Figure 2: Atmospheric transmission between 60 and 400GHz for two precipitable water vapors, modeled with the ATM model. The EMIR bands are marked together with the frequencies of a few important molecular transitions.

EMIR bands

Figure 3: Visual overview of EMIR bands currently available, i.e. before the upgrade planned for November 2011.

Figure 4.1: Overview of EMIR bands after the upgrade of E2 and E3 planned for November 2011. The frequencies given at the edges of the bands should be considered as indications only since they will likely slightly change in the future.

EMIR observable band combinations after the upgrade in November 2011 (CK 20-Oct-2011)

Figure 4.2: Overview of band combinations observable after the Nov 2011 upgrade (with a new switching box).

EMIR has four different bands covering the four main atmospheric windows in the millimetre range: E090, E150, E230 and E330. Dual band observation is possible but only the E0/E1, E0/E2 and E1/E3 band combinations are allowed by the receiver optics. After the upgrade in November 2011, bands E0, E2 and E3 have four IF outputs each: 2 polarizations (H,V) and 2 sidebands (L,U), each of them is 8 GHz wide. Band E1 has only two IF outputs, 4 GHz wide each, of different polarizations but same sideband.
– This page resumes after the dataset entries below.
(* ===== verification/Lifecycle.v ===== *)
(** * The running service

    Models internal/composition/daemonservice/service_runtime.go and data_wipe.go: starting and stopping the network, the retry loop,
    the refresher of the bootstrap configuration, the status that clients see, and wiping all data. The node is that of WakuNode.v,
    the flag and the contexts' functions that of Runtime.v. The rest of the service (messages, blobs, identity, storage) is the
    interface [ServiceParts]; its parts are modelled in files of their own.

    A context is the list of the numbers of its cancel functions, its own first and then those of its parents. A message can arrive
    at any time, from a goroutine of the bus or from the backend; what a subscription finds waiting is handled before it returns. *)
From S2P Require Import Prelude Encoding Text SecureStore Identity ManifestTrust NetworkManifest RefreshPolicy Bootstrap WakuConfig Wire ServingLimits WakuNode Runtime.
From stdpp Require Import base gmap strings list sets option.
From Stdlib Require Import ZArith Lia.
Open Scope string_scope.
Open Scope Z_scope.
Open Scope go_scope.
Local Open Scope list_scope.

Definition Context : Type := list nat.

(** [ctx.Err() != nil] *)
Definition isDone (cancelled : gset nat) (ctx : Context) : bool := existsb (fun n => bool_decide (n ∈ cancelled)) ctx.

Definition describeNetworkStatus (state : string) (peerCount peerTarget : Z) (bootstrapSource : string) : string * string :=
  if state == StateDisconnected then ("Node is offline.", "Start or reload backend, then retry connection.") else
  if state == StateConnecting
  then ("Node is connecting to the network.", "Wait for peer discovery. If it does not recover, retry backend.") else
  let fallback := (bootstrapSource == "cache") || (bootstrapSource == "baked") in
  if peerCount <? peerTarget then
    if fallback then ("Connected with fallback bootstrap source.", "Keep app online and retry backend to restore manifest source.")
    else ("Connected with low peer count.", "Keep app online while peers are discovered. Retry backend if this persists.") else
  if fallback then ("Connected with fallback bootstrap source.", "Connection works, but check manifest availability when convenient.")
  else ("Connection is stable.", "No action needed.").

Section Service.
Context {float : GoFloat} {conf : GoConfig} {G H : Type} {backend : goWakuBackend (G := G) (H := H)} {D : Type}.

Abbreviation Net := (Node (G := G) (H := H) * messageBus H)%type.

(** The rest of the service, over its state [D]; what publishes messages is given the node too. *)
Class ServiceParts := {
  identityID : D -> string;
  handler : H;
  handleIncomingPrivateMessage : InboundPrivateMessage -> Net * D -> Net * D;
  announceAllLocalBlobProviders : D -> D;
  recoverPendingOnStartup : Z -> Net * D -> Net * D;
  recordNetworkError : error -> D -> D;
  removeLocalPeer : D -> D;
  cleanupOnStopIfZeroRetention : M D error unit;
  publishNetworkStatus : NetworkStatus -> D -> D;
  nodePreset : D -> blobNodePresetConfig;
  enforceRetentionPolicies : Z -> D -> D;
  purgePublicEphemeralCache : Z -> D -> D;
  evaluatePublicServingAutodegrade : Z -> Z -> D -> D;
  processDuePending : Z -> Net * D -> Net * D;
  wipeContentState : M D error unit;
  wipeIdentityState : option (M D error unit);
  removeStorageKey : M D error unit;
  wipePrivacyState : option (M D error unit)
}.
Context {parts : ServiceParts}.

(** [sv_wakuCfg]: the configuration, if any. [sv_bootstrapCancel] is the function that ends the refresher. [sv_retry] and
    [sv_refreshing] are the contexts of the retry loops and refreshers that run. *)
Record Service := mkService {
  sv_runtime : ServiceRuntime; sv_net : Net; sv_parts : D; sv_wakuCfg : option (Config (float := float));
  sv_bootstrapCancel : option nat; sv_next : nat; sv_cancelled : gset nat; sv_retry : list Context; sv_refreshing : list Context
}.

Definition with_runtime (r : ServiceRuntime) (s : Service) : Service :=
  mkService r (sv_net s) (sv_parts s) (sv_wakuCfg s) (sv_bootstrapCancel s) (sv_next s) (sv_cancelled s) (sv_retry s) (sv_refreshing s).
Definition with_net (n : Net) (s : Service) : Service :=
  mkService (sv_runtime s) n (sv_parts s) (sv_wakuCfg s) (sv_bootstrapCancel s) (sv_next s) (sv_cancelled s) (sv_retry s) (sv_refreshing s).
Definition with_parts (d : D) (s : Service) : Service :=
  mkService (sv_runtime s) (sv_net s) d (sv_wakuCfg s) (sv_bootstrapCancel s) (sv_next s) (sv_cancelled s) (sv_retry s) (sv_refreshing s).
Definition with_cancelled (c : gset nat) (s : Service) : Service :=
  mkService (sv_runtime s) (sv_net s) (sv_parts s) (sv_wakuCfg s) (sv_bootstrapCancel s) (sv_next s) c (sv_retry s) (sv_refreshing s).
Definition with_loops (retry : list Context) (s : Service) : Service :=
  mkService (sv_runtime s) (sv_net s) (sv_parts s) (sv_wakuCfg s) (sv_bootstrapCancel s) (sv_next s) (sv_cancelled s) retry (sv_refreshing s).
Definition with_refresher (cancel : option nat) (running : list Context) (s : Service) : Service :=
  mkService (sv_runtime s) (sv_net s) (sv_parts s) (sv_wakuCfg s) cancel (sv_next s) (sv_cancelled s) (sv_retry s) running.

Definition onPart (f : D -> D) (s : Service) : Service := with_parts (f (sv_parts s)) s.
Definition onNode (f : Net * D -> Net * D) (s : Service) : Service :=
  let '(n, d) := f (sv_net s, sv_parts s) in with_parts d (with_net n s).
The 8GHz wide IF outputs are split in two blocks, 4 GHz wide each, denoted by I and O (inner and outer) and sent to the spectrometers by the use of in total 8 coaxial cables. This means that a total of 32GHz of bandwidth are transferred to the spectrometers. A future upgrade to 64GHz allowing simultaneous observations of E0 and E2 with all bands, is planned.

When designing the new switch box, we assumed that most, if not all observers use both polarisations simultaneously.

• General band selection rules:
  • Only four IF outputs (of 8GHz for E0, E2, E3, or of 4GHz for E1), from a single receiver or any of the band combinations E0/E1, E0/E2, E1/E3, can be used simultaneously.
  • Only a maximum of 4 inner bands can be selected.
  • The lower 4 coaxial cables can be connected to the inner or outer bands of the previously selected IF outputs. The other four cables are fixed and can be only connected to the outer bands.
  • Selection of IF outputs is restricted by the following exclusion table (RxA+RxB refer to E0/E1, E0/E2 or E1/E3):
    • VL on RxA excludes the use of VU on RxB
    • VU on RxA excludes the use of VL on RxB
    • HU on RxA excludes the use of HL on RxB
    • HL on RxA excludes the use of HU on RxB
  • WILMA, 4MHz, and VESPA can only be connected to the first 4 cables.
• Possible setups after the Nov 2011 upgrade:

  1. One full band (E0 or E2 or E3): LI+LO, UI+UO dual-pol. (for line surveys)

  2. E0/E2:

     1. E0: UI+UO, E2: UI+UO (e.g. 12CO, 13CO 1-0, 12CO 2-1, dual-pol)

     2. E0: LI+LO, E2: LI+LO (e.g. HCN, HCO+ 1-0, 13CO 2-1, dual-pol)

     3. E0VUO (12CO 1-0), E2VUI, E2HUI (12CO 2-1), E2HLI (13CO & C18O 2-1) [only 4 cables used]

     4. E2HLI, E2HUI, E0VUI (or any other E0V band) (12CO & 13CO 2-1 + one 3mm line) [only one polarisation]

     5. E0U I/O H/V (12CO,13CO,C18O 1-0), E2U I/O H/V (12CO 2-1) (200kHz, not: 50kHz)

  3. E1/E3:
     1. E1V+E1H+E3VL+E3HL ! This is the only possible setup for E1/E3. Inner and outer bands can be observed simultaneously for E3. Only the lower sideband is available for E3:

        1. E1VLI, E1HLI, E3VLI, E3HLI, E3VLO, E3HLO

        2. E1VUI, E1HUI, E3VLI, E3HLI, E3VLO, E3HLO

  4. E0/E1:
     1. E1V+E1H+E0HL+E0VL ! This is the only possible setup for E0/E1. Inner and outer bands can be observed simultaneously for E0. Only the lower sideband is available for E0. Important application: CS 2-1, 3-2.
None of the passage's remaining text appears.